Der Wert der Wahrheit

Der Wert der Wahrheit

Hier treffen Welten aufeinander: Alt und Jung, Heuchelei und Aufrichtigkeit, Pragmatismus und Idealismus. Das Theater Trier hat mit Bill C. Davis\' Zweipersonenstück "Der Priestermacher" die aktuelle Krise in der katholischen Kirche auf die Bühne im ausverkauften Studio gebracht.

Trier. "Es ist das erste Mal, dass ich sage, was ich sagen wollte." Erst spät entdeckt der bei Gemeinde und Kirche gleichermaßen beliebte Pfarrer Tim Farley, worauf es in der Seelsorge ankommt. Zwei Stunden lang ist Manfred-Paul Hänig in Bill C. Davis‘ Stück "Der Priestermacher" im Theaterstudio der liebenswürdige, smarte Seelsorger, der seinen Gemeindemitgliedern nach dem Mund redet, pathetische, aber kritiklose Predigten hält und die Kollekte als Qualitätskontrolle begreift. Erst dann wacht er auf, geweckt von Diakon Mark Dolson.
Daniel Kröhnert gibt den jungen Wilden, tiefgläubig und grundehrlich. Engelhaft wirkt er, wenn er Farleys Notlügen kritisiert, weil der bei keinem anecken will. Aggressiv, wenn er gegen die Verlogenheit der Kirche wettert. Achtbar, wenn er für schwule Mitseminaristen in die Bresche springt. Aufmüpfig, wenn er gegen den Leiter des Priesterseminars, Regens Thomas Burke, schimpft, weil dieser die beiden aus der Fakultät wirft. Bis er selbst zum Ziel des Monsignores wird. Farley versucht zu vermitteln, dem ihm zugeteilten Diakon beizubringen, wie Kirche funktioniert; wirft sein ganzes Gewicht in die Waagschale, um Dolson zu helfen. Doch dieser kann sich nicht mit Farleys "Operettentheologie" abfinden.
System steht am Pranger


Regisseur Florian Burg hat das Stück nicht ins heutige Deutschland versetzt, sondern im Amerika der 1980er Jahre belassen. Dies unterstreicht, dass das in Farleys Predigt angesprochene "Drei-K-Thema" ("Die katholische Kirche in der Krise") noch immer aktuell ist, wenn es etwa um Frauen als Priesterinnen, Zölibat und Homophobie geht. Deutlich arbeitet Burg heraus, dass es im Stück nicht um Vordergründiges wie Homosexualität geht. Vielmehr stehen Wahrheitsverständnis und Macht der Kirche am Pranger. Ein System, an dem der grundehrliche Dolson zugrunde geht. Aber auch Farley, für den seine Gemeinde sein Zuhause ist.
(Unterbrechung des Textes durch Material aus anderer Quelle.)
(** * Bookstore Integration API: order placement over the mock services

    A shallow embedding of [app.py] and of the three mock services
    ([services/inventory_service.py], [services/sales_service.py],
    [services/delivery_service.py]), and the properties of the
    order-placement workflow proved over it.

    Python values that travel through the handlers unchanged (request
    fields, the dictionaries stored in the ledgers, response bodies) are
    kept as JSON values; numbers are Python's, [int]s of any size and
    binary64 floats, with its mixed comparison and subtraction.  The three module-level service objects form the
    state that every handler threads; each in-place mutation is recorded in
    a trace, so that the order of the effects of one handler can be stated. *)

From stdpp Require Import base list strings numbers pretty.
From Stdlib Require PrimFloat FloatOps SpecFloat.

#[local] Set Warnings "-register-all".

(** ** JSON values as Python sees them after [json.load] / [get_json] *)

(** [JNull] is Python's [None].  A JSON number without fraction or
    exponent is an [int]; any other, and the literals [NaN], [Infinity]
    and [-Infinity] that Python's parser takes, is a [float], an IEEE
    binary64 value. *)
Inductive Json : Type :=
  | JNull
  | JBool (b : bool)
  | JInt (n : Z)
  | JFloat (f : PrimFloat.float)
  | JStr (s : string)
  | JList (l : list Json)
  | JDict (d : list (string * Json)).

(** Python truthiness, as used by [not x] and [all([...])]. *)
Definition truthy (v : Json) : bool :=
  match v with
  | JNull => false
  | JBool b => b
  | JInt n => negb (n =? 0)%Z
  | JFloat f => negb (PrimFloat.eqb f PrimFloat.zero)
  | JStr s => negb (String.eqb s "")
  | JList l => match l with [] => false | _ => true end
  | JDict d => match d with [] => false | _ => true end
  end.

(** [all(vs)] on a list of values. *)
Definition py_all (vs : list Json) : bool := forallb truthy vs.

(** Key lookup in a dictionary held as an association list. *)
Fixpoint dict_lookup (d : list (string * Json)) (k : string) : option Json :=
  match d with
  | [] => None
  | (k', v) :: d' => if String.eqb k' k then Some v else dict_lookup d' k
  end.

(** The exceptions the handlers can run into. *)
Inductive PyExn : Type :=
  | AttributeError
  | TypeError
  | KeyError
  | OverflowError.

Inductive Result (A : Type) : Type :=
  | Ok (a : A)
  | Raise (e : PyExn).
Arguments Ok {A} a.
Arguments Raise {A} e.

(** [d.get(k)] on a dictionary: an absent key gives [None]. *)
Definition dict_get (d : list (string * Json)) (k : string) : Json :=
  default JNull (dict_lookup d k).

(** [data.get(k)]: only a dict has [.get]. *)
Definition py_get (data : Json) (k : string) : Result Json :=
  match data with
  | JDict d => Ok (dict_get d k)
  | _ => Raise AttributeError
  end.

(** [data[k]] with a string key. *)
Definition py_getitem (data : Json) (k : string) : Result Json :=
  match data with
  | JDict d =>
      match dict_lookup d k with
      | Some v => Ok v
      | None => Raise KeyError
      end
  | _ => Raise TypeError
  end.

(** ** Numbers *)

(** A Python number: an [int] of any size or a [float]. *)
Inductive PyNum : Type :=
  | PInt (n : Z)
  | PFloat (f : PrimFloat.float).

(** The integer a value is when it is an [int]; [bool] is a subclass of
    [int]. *)
Definition as_int (v : Json) : option Z :=
  match v with
  | JInt n => Some n
  | JBool b => Some (Z.b2z b)
  | _ => None
  end.

(** The number a value is in arithmetic and ordering; every JSON type
    other than number and boolean makes [>=] and [-=] against a number
    raise [TypeError]. *)
Definition as_num (v : Json) : option PyNum :=
  match v with
  | JInt n => Some (PInt n)
  | JBool b => Some (PInt (Z.b2z b))
  | JFloat f => Some (PFloat f)
  | _ => None
  end.

(** [float(n)] for an [int]: the nearest binary64 value, ties to even;
    [None] stands for [OverflowError], raised when that value is not
    finite. *)
Definition float_of_Z (n : Z) : option PrimFloat.float :=
  match SpecFloat.binary_normalize FloatOps.prec FloatOps.emax n 0 false with
  | SpecFloat.S754_infinity _ => None
  | sf => Some (FloatOps.SF2Prim sf)
  end.

(** An [int] against the exact value of a [float], the way Python
    orders the two without converting either; [None] when the float is
    NaN. *)
Definition Z_compare_float (n : Z) (f : PrimFloat.float)
  : option comparison :=
  match FloatOps.Prim2SF f with
  | SpecFloat.S754_nan => None
  | SpecFloat.S754_zero _ => Some (n ?= 0)%Z
  | SpecFloat.S754_infinity sign => Some (if sign then Gt else Lt)
  | SpecFloat.S754_finite sign m e =>
      let v := if sign then Z.neg m else Z.pos m in
      match e with
      | Z.neg k => Some (n * 2 ^ Z.pos k ?= v)%Z
      | _ => Some (n ?= v * 2 ^ e)%Z
      end
  end.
Darin gleichen sich die beiden - trotz aller Differenzen.
Bühnenbildnerin Susanne Weibler lässt nach jedem lauten Dissens die sanfte "Moonlight Serenade" von Glenn Miller erklingen - ein überzeugender Kontrast. Geschickt gelöst sind die Umbauten, etwa wenn der Altar zum Schreibtisch wird: Wie in einem Gottesdienst rückt ein Messdiener (Regieassistent Alexander Pütz, für die authentischen Kostüme zeichnet Carola Vollath verantwortlich) akkurat die Utensilien zurecht. Eine weiße, reine Kanzel symbolisiert die Kirche. Schönes Beiwerk: Im Programmheft sind Begriffe wie Diakon und Monsignore erklärt. Trotz hervorragender Arbeit von Schauspielern und Regisseur bleibt der Applaus der Zuschauer in der Domstadt Trier verhalten - zu viel Kritik?
Weitere Termine: 25., 27. Januar, 6., 20., 22. Februar, 1., 7. und 24. März, jeweils 20 Uhr im Theater-Studio.